Raffaello strombazzò e sorpassò quel cretino che viaggiava lento come una lumaca. L’automobilista gli rispose con un lungo e nervoso colpo di clacson.

Lo Shellraiser prese la curva in derapata, e Donatello si aggrappò allo schermo.

“Quanto manca?”chiese concitato il mutante mascherato in rosso alla guida.

“Ci siamo quasi. Alla prossima gira a sinistra.” Donatello lavorò sulla tastiera del computer per verificare  a cosa corrispondesse l’ultima posizione rilevata, e sullo schermo si visualizzò una planimetria.

“È un vecchio cantiere sotto sequestro. Non è detto che troveremo Mikey, ma inizieremo le ricerche da qui.”

“Guarda, se nel frattempo lui sta tornando a casa, giuro che questa è la volta che gli do tanti calci in culo da non potersi sedere una settimana. Non può comportarsi così. Idiota.”

Donatello sbuffò in un sorriso ironico.

“Così come, Raph? Dici che non può uscire nella notte senza dirci niente? Non può farci stare in ansia perché non sappiamo dove diavolo sia? Non può mettersi in pericolo da irresponsabile senza pensare ai suoi fratelli? È questo, che non può fare?”
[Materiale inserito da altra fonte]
(** * SQuAD-Translation: the answer-span cleaner of [src/clean_translations.py]

    A shallow embedding of [find_answer_span], [verify_and_correct_example],
    [contains_english] and [clean_squad_dataset], and the properties of the
    specification that concern them.

    Python values are modelled as the script uses them:
    - a [str] is a sequence of Unicode code points ([pystr]); every index and
      every length counts code points;
    - an [int] is a [Z];
    - the JSON dictionaries of the SQuAD format are records, a key read with
      [dict.get] is an [option] field;
    - the exceptions the script can raise on well-typed input are values of
      [PyError], and the mutable list [error_reports] is threaded as state. *)

From Stdlib Require Import List ZArith NArith Bool Lia String Ascii.
Import ListNotations.

Local Open Scope Z_scope.

(** ** Python strings *)

(** A character of a Python [str]: one Unicode code point. *)
Definition char : Type := N.

Definition pystr : Type := list char.

(** [len(s)] *)
Definition len {A : Type} (s : list A) : Z := Z.of_nat (List.length s).

(** A string literal of the script (all of them are ASCII). *)
Fixpoint lit (s : string) : pystr :=
  match s with
  | EmptyString => []
  | String a s' => N_of_ascii a :: lit s'
  end.
(** [nonmpi_work] (lines 85-181). The arguments [rangex] and [rangey]
    are not read. *)
Definition nonmpi_work (self : Iterator) (rangex rangey : option (Z * Z))
  : io Iterator :=
  m <- getattr (model self) ;;
  self <- load_cubes self m ;;
  let self :=
    if String.eqb (atmosphere_type m) "MURAM"
    then set_n_pixels self (nx m * ny m) else self in
  create_stokes_out m ;;;
  si <- nonmpi_open_model self m ;;
  let '(self, interpolate_model) := si in
  stokes <- nonmpi_loop self m interpolate_model ;;
  (match stokes with
   | Some s => h5_setitem lambda_db [n_lambda_sir m] [None]
                 (WVec (stokes1_row s 0))
   | None => raise NameError
   end) ;;;
  emit (H5Close f_stokes_out) ;;;
  (if has_f_model_out self then emit (H5Close f_model_out)
   else raise AttributeError) ;;;
  ret self.

(** ** The distributed path: the coordinator *)

Definition mpi_model_shape (m : Model) : list Z :=
  [7; ny m; nx m; n_tau m].

(** Lines 265-270. *)
Definition mpi_open_model (self : Iterator) (m : Model)
  : io (Iterator * bool) :=
  match interpolated_model_filename m with
  | Some name =>
      emit (H5File f_model_out name) ;;;
      create_dataset model_db "model" (mpi_model_shape m) None ;;;
      ret (set_f_model_out self, true)
  | None => ret (self, false)
  end.

(** The coordinator between two iterations of its [while] loop: the
    object, the model it holds and the locals of [mpi_master_work]. *)
Record master := Master {
  m_self : Iterator;
  m_model : Model;
  m_div : partition;
  interpolate_model : bool;
  task_index : Z;
  num_workers : Z;
  closed_workers : Z;
  m_stokes : option stokes2
}.

(** Lines 198-280: everything [mpi_master_work] does before the loop. *)
Definition mpi_master_setup (self : Iterator) (rangex rangey : option (Z * Z))
  : io master :=
  m <- getattr (model self) ;;
  self <- load_cubes self m ;;
  p <- lift (make_partition (nx m) (ny m) rangex rangey (batch self)) ;;
  let self := set_n_batches (set_n_pixels self (p_n_pixels p)) (p_n_batches p) in
  create_stokes_out m ;;;
  si <- mpi_open_model self m ;;
  let '(self, interpolate_model) := si in
  sz <- getattr (size self) ;;
  ret (Master self m p interpolate_model 0 (sz - 1) 0 None).

(** [l[i]] for a Python list or a 1-D array and [0 <= i]. *)
Definition getitem {A} (l : list A) (i : nat) : io A :=
  match l !! i with
  | Some v => ret v
  | None => raise IndexError
  end.

Definition set_task_index (st : master) (k : Z) : master :=
  Master (m_self st) (m_model st) (m_div st) (interpolate_model st) k
         (num_workers st) (closed_workers st) (m_stokes st).
Definition set_closed_workers (st : master) (k : Z) : master :=
  Master (m_self st) (m_model st) (m_div st) (interpolate_model st)
         (task_index st) (num_workers st) k (m_stokes st).
Definition set_stokes (st : master) (s : stokes2) : master :=
  Master (m_self st) (m_model st) (m_div st) (interpolate_model st)
         (task_index st) (num_workers st) (closed_workers st) (Some s).

(** Lines 288-313: the reply to READY. *)
Definition master_on_ready (st : master) (source : Z) : io master :=
  let m := m_model st in
  if task_index st <? p_n_batches (m_div st) then
    ix <- getitem (divX (m_div st)) (Z.to_nat (task_index st)) ;;
    iy <- getitem (divY (m_div st)) (Z.to_nat (task_index st)) ;;
    c <- getattr (cubes (m_self st)) ;;
    sl <- at_pixels c iy ix ;;
    let f64 := map (map astype_float64) in
    let vz_local :=
      if String.eqb (vz_type m) "vz" then sl (vz c)
      else zip_with (zip_with true_divide) (sl (vz c)) (sl (rho c)) in
    emit (Send source (Message START
            (DTask (task_index st) ix iy (interpolate_model st)
               (Profiles (f64 (sl (T c))) (f64 (sl (P c))) (f64 (sl (rho c)))
                  (f64 vz_local) (f64 (sl (Bx c))) (f64 (sl (By c)))
                  (f64 (sl (Bz c))) (f64 (sl (tau500 c)))
                  (f64 (sl (ne c))))))) ;;;
    ret (set_task_index st (task_index st + 1))
  else
    emit (Send source (Message EXIT DNone)) ;;;
    ret st.

(** Lines 327-331: one pixel of a result goes to the four datasets,
    each time at [indY[i], indX[i]]. *)
Definition write_stokes (m : Model) (indX indY : list Z) (stokes : stokes2)
    (i : nat) : io unit :=
  y <- getitem indY i ;;
  x <- getitem indX i ;;
  h5_setitem stokesI_db (stokes_shape m) [Some y; Some x; None]
    (WVec (stokes2_row stokes 1 (Z.of_nat i))) ;;;
  h5_setitem stokesQ_db (stokes_shape m) [Some y; Some x; None]
    (WVec (stokes2_row stokes 2 (Z.of_nat i))) ;;;
  h5_setitem stokesU_db (stokes_shape m) [Some y; Some x; None]
    (WVec (stokes2_row stokes 3 (Z.of_nat i))) ;;;
  h5_setitem stokesV_db (stokes_shape m) [Some y; Some x; None]
    (WVec (stokes2_row stokes 4 (Z.of_nat i))).

(** Lines 315-334: a result is copied into the store. *)
Definition master_on_done (st : master) (d : data) : io master :=
  let m := m_model st in
  match d with
  | DResult index indX indY model stokes =>
      let st := set_stokes st stokes in
      (if interpolate_model st then
         match model with
         | Some model =>
             for_fold (seq 0 (length indX)) tt (fun i _ =>
               y <- getitem indY i ;;
               x <- getitem indX i ;;
               h5_setitem model_db (mpi_model_shape m)
                 [None; Some y; Some x; None]
                 (WResampled (resampled2_pixel model (Z.of_nat i))))
         | None => raise KeyError
         end
       else ret tt) ;;;
      for_fold (seq 0 (length indX)) tt (fun i _ =>
        write_stokes m indX indY stokes i) ;;;
      ret st
  | DTask _ _ _ _ _ => raise KeyError
  | DNone => raise TypeError
  end.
“Non iniziare…”  ringhiò agli occhi nocciola riflessi dallo specchietto a lato del volante.

“Non può fare come…”

“Basta!” gridò staccando una mano dalla guida e sbattendola sulla caotica strumentazione della plancia dello Shellraiser. “Non devo dare conto a te di dove vado e di quello che faccio!”
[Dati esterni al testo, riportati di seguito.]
(** * Upstream-address policy of the ext-proc server

    A shallow embedding of [pkg/ext-proc/server.go]: the attribute extractor
    [extractUpstreamIP], the address classifier [isUpstreamIPSafe] and the
    stream session [Process], together with the parts of Go's [strings],
    [net/netip] and [net] packages that the classifier calls.

    Go strings are byte sequences, so a Go [string] is a Rocq [string] (a list
    of 8-bit characters); a Go [byte] is a [Z] in [0, 256); a nil slice, nil
    map or nil pointer is [None]. *)

From Stdlib Require Import ZArith String Ascii List Bool Lia.
From stdpp Require Import gmap strings list.

Local Open Scope string_scope.
Local Open Scope Z_scope.
Local Open Scope list_scope.

(** ** Bytes *)

Definition byte_of (c : ascii) : Z := Z.of_N (N_of_ascii c).

(** Go's conversions [uint8(x)] / [byte(x)] of a non-negative integer. *)
Definition uint8 (x : Z) : Z := x mod 256.

(** [lo <= c && c <= hi] on bytes. *)
Definition between (lo hi c : ascii) : bool :=
  (byte_of lo <=? byte_of c) && (byte_of c <=? byte_of hi).

Definition isEmpty (s : string) : bool :=
  match s with EmptyString => true | String _ _ => false end.

(** [x == nil] for a slice, map or pointer. *)
Definition isNil {A} (x : option A) : bool :=
  match x with None => true | Some _ => false end.

(** Names the four elements of a list [l], given [Hlen : length l = 4]. *)
Ltac four_elements Hlen l :=
  destruct l as [|? [|? [|? [|? [|]]]]]; try discriminate Hlen; clear Hlen.

(** ** Package [strings] *)

(** [strings.HasPrefix(s, prefix)]. *)
Fixpoint HasPrefix (s prefix : string) {struct prefix} : bool :=
  match prefix, s with
  | EmptyString, _ => true
  | String _ _, EmptyString => false
  | String p prefix', String c s' => Ascii.eqb c p && HasPrefix s' prefix'
  end.

(** [s[n:]]. *)
Fixpoint skipn_string (n : nat) (s : string) : string :=
  match n, s with
  | O, _ => s
  | S _, EmptyString => EmptyString
  | S n', String _ s' => skipn_string n' s'
  end.

(** [strings.TrimPrefix(s, prefix)]: [s] without the leading [prefix], or [s]
    itself when it does not start with [prefix]. *)
Definition TrimPrefix (s prefix : string) : string :=
  if HasPrefix s prefix then skipn_string (String.length prefix) s else s.

(** [strings.Contains(s, substr)]. *)
Fixpoint Contains (s substr : string) : bool :=
  HasPrefix s substr ||
  match s with
  | EmptyString => false
  | String _ s' => Contains s' substr
  end.

(** [strings.Split(s, sep)] for a non-empty [sep]: the fields between the
    leftmost non-overlapping occurrences of [sep].  [cur] holds, reversed, the
    bytes of the field being read and [skip] counts the bytes of a matched
    separator still to be passed over. *)
Fixpoint Split_loop (s sep : string) (skip : nat) (cur : list ascii) : list string :=
  match s with
  | EmptyString => [string_of_list_ascii (rev cur)]
  | String c s' =>
      match skip with
      | S k => Split_loop s' sep k cur
      | O =>
          if HasPrefix s sep
          then string_of_list_ascii (rev cur) :: Split_loop s' sep (String.length sep - 1) []
          else Split_loop s' sep O (c :: cur)
      end
  end.

(** With an empty separator Go splits after every UTF-8 sequence; the server
    only ever splits on [":"]. *)
Definition Split (s sep : string) : list string :=
  if isEmpty sep
  then (fun c => String c EmptyString) <$> list_ascii_of_string s
  else Split_loop s sep O [].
La voce del viola rimase calma. “E perché dovrebbe farlo Mikey? Alla prossima gira a destra.”

Dopo qualche secondo di silenzio, Raffaello rispose, burbero.

“È diverso.”

“Perché?”

Il rosso restò in silenzio. Donatello continuò, con un sospiro.

“Raph, questa storia del vigilante solitario deve finire.” Vide il fratello alla guida irrigidirsi. “Adesso che Splinter sta meglio, se non la smetti gliene parlerò.”

Gli occhi verdi si staccarono ancora dal visore sulla strada e guardarono nello specchietto verso l’abitacolo.

“Tu… Da quanto lo sai?”

“Solo un paio di settimane. Ho iniziato a sospettarlo un mese fa quando ti ho sentito rientrare all’alba, ma all’inizio non ne ero sicuro. Gira a sinistra e fermati.”

Arrestato il veicolo, Raffaello si voltò verso il fratello, con un’espressione nervosa e sorpresa sul volto.

“Come…”

“Beh.” Il viola alzò leggermente le spalle. “Almeno avevi il T-phone sempre con te.”

Il rosso si alzò in piedi, e si avvicinò al portellone. Certo. Donatello sapeva rintracciare un segnale, accedere alla linea interna della polizia e fare due più due. Era anche strano che non se ne fosse accorto prima. Il senso di colpa dentro bruciava un po’; oltre alla malattia di Sensei, aveva dato a Donnie anche questo pensiero.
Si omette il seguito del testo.